炎上を味方に付けたCMの例

 まさにその矢口真里さんが出演し、炎上して取り下げとなったCMが2016年にありました。日清カップヌードルの「OBAKA’s UNIVERSITY」シリーズ第1弾、ビートたけしさんが学長を務める同校で「危機管理の権威 心理学部・矢口真里准教授」として登場した矢口さんが「二兎を追う者は一兎をも得ず!」と宣言するシーンに「こんなやつを起用するなんて!」「何が『危機管理』なのか。開き直りを促進させるつもりか!」と激しい批判が起きたのです。

 そのCMを「矢口真里の『みそぎ』完了か」と好意的に捉えた人々もいたものの、「まだ完了していない」と捉えていた人々も多かったようで、それは「話題の風化タイミング」を見定めるそれぞれの感覚の違いだったのだろうと思います。視聴者からのツッコミ余地をつくることでブランドメッセージを投げ込んでいく「ツッコマビリティー」たっぷりの広告を継続的に展開してネットでも大人気の日清食品にしては珍しく、CM放映開始後1週間ほどで謝罪し、取り下げを発表しましたが、その後の対応が見事でした。

 「CRAZY MAKES the FUTURE. 諸君! いまだ! バカやろう!」とのシリーズを通したメッセージに即した形で、第3弾「おバカへの疾走編」で

 「こんな時代にバカをやる。それ自体に意味なんてない。たたかれて、叱られるだけだ。
 でも、オレたちはバカをやる。それは、時代を変えるためじゃない。
 時代に、テメェ(自分)を変えられないためだ。」

と、(たぶん……)盗んだバイクで走り出したビートたけし学長が街中を疾走し、そこに人々が足をもつれさせ転げながらも追いかけてゆく。日清食品が繰り出した炎上アンサーCMに、私は涙が止まりませんでした。

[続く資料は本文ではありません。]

(** X5: [effect.id = uid++]: the effects made by a program get the ids
    following those in use, so no two effect objects have the same id, and
    every id is below the counter. *)
Theorem X5_effect_ids_unique n p st st' :
  ids_in_order st -> ends_in (exec n p st) st' ->
  (forall i j x y, get_effect st' i = Some x -> get_effect st' j = Some y ->
                   id x = id y -> i = j) /\
  (forall i x, get_effect st' i = Some x -> id x < uid st') /\
  uid st <= uid st'.
Proof.
  intros Hi E.
  assert (Hi' : ids_in_order st').
  { apply (holds_after_ends_in (fun a b => ids_in_order a -> ids_in_order b)
             st (exec n p st) st'); auto.
    apply exec_guarded, ids_in_order_guarded_invariant. }
  assert (Hk : effects_kept st st').
  { apply (holds_after_ends_in effects_kept st (exec n p st) st'); auto.
    apply exec_rel, effects_kept_run_invariant. }
  destruct Hi as [U _], Hi' as [U' I']. split; [|split].
  - intros i j x y Gx Gy Exy. rewrite <- (I' i x Gx), <- (I' j y Gy). exact Exy.
  - intros i x G. rewrite (I' i x G), U'. unfold get_effect in G.
    apply nth_error_Some. congruence.
  - unfold effects_kept in Hk. lia.
Qed.

(** X6: an effect that was stopped and is not running stays as it is:
    whatever a program does afterwards, the effect is inactive, its [deps]
    list is the same and it is in the same deps as before; calling it no
    longer subscribes it to anything. *)
Theorem X6_stopped_effect_stays_as_it_is n p e st st' :
  dormant e st -> ends_in (exec n p st) st' ->
  dormant e st' /\ effect_deps st' e = effect_deps st e /\
  (forall d, In e (dep_at st' d) <-> In e (dep_at st d)).
Proof.
  intros Hd E.
  destruct (holds_after_ends_in
              (fun a b => dormant e a -> dormant e b /\ same_subscriptions e a b)
              st (exec n p st) st') as (H1 & H2 & H3); auto.
  apply exec_guarded, dormant_guarded_invariant.
Qed.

 日清食品が自社広告にかける熱量の高さ、そこに集結される人材のハイレベルさ、結果としての広告レベルの高さは誰もが知るところですが、「時代にテメェを変えられないように」バカをやり、発信し続けていくのだとの毅然としたメッセージには高尚な哲学さえ感じ、なんなら私、1日3食日清食品の製品にしてもいいと思ったほど(すみません誇張です。さすがに40代半ばで3食インスタントはきついっす)。

 日清食品がしていること、それは「出る杭は打たれるけれど、出過ぎた杭は打たれない」の体現なのだと思います。